* **Given records**
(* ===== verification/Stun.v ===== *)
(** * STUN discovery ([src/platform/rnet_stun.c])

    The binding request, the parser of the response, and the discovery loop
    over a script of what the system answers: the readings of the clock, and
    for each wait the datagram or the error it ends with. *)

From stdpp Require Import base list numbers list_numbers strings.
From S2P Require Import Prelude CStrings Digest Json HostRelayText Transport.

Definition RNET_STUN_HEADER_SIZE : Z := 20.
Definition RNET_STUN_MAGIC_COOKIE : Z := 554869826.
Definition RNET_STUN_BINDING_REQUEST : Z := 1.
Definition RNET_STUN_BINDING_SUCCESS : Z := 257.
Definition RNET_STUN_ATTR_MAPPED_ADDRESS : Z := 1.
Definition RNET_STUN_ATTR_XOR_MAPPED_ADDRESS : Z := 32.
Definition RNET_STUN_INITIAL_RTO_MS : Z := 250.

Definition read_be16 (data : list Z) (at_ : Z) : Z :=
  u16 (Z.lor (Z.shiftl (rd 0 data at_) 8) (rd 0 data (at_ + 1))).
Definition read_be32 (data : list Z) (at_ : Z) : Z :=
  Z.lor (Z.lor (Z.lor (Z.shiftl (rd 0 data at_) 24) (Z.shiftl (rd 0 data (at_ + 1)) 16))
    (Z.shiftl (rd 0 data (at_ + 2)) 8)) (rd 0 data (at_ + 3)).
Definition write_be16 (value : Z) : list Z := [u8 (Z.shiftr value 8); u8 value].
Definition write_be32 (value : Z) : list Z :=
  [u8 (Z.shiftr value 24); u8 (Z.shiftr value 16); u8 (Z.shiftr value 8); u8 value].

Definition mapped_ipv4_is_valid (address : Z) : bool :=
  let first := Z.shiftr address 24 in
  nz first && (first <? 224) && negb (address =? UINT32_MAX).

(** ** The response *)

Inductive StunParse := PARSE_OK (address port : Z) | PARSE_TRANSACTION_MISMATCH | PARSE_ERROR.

==

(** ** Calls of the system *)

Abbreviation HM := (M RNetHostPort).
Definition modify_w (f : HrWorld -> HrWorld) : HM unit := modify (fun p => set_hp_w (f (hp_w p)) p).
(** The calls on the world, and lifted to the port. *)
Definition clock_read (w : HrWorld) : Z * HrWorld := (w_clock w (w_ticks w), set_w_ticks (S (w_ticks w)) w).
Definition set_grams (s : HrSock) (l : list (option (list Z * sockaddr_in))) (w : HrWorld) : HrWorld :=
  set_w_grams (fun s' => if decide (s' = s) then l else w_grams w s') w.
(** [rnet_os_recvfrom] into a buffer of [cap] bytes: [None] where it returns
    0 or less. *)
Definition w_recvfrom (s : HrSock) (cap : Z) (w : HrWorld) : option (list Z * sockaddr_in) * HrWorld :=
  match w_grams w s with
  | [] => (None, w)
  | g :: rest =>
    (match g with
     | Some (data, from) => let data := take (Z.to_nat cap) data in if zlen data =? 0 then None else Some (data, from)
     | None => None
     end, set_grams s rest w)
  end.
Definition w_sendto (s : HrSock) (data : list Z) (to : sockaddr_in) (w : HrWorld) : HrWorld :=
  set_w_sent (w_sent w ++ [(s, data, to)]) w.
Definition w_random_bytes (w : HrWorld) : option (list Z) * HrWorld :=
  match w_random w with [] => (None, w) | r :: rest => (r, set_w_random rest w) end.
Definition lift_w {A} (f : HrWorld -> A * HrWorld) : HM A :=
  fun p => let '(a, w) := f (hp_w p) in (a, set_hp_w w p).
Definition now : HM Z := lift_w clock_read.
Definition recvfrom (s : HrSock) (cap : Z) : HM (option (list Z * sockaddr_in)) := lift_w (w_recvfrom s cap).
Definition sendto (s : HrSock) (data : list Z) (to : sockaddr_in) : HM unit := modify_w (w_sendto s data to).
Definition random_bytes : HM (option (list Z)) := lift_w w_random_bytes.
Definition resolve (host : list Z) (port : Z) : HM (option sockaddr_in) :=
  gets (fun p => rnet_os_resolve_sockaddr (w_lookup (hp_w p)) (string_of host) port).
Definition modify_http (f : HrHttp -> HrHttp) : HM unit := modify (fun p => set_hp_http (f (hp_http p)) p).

* **What the task asks**
Within the entries, count the lines that contain the word "first". Give that number and no more.

* **Output for this exercise**
2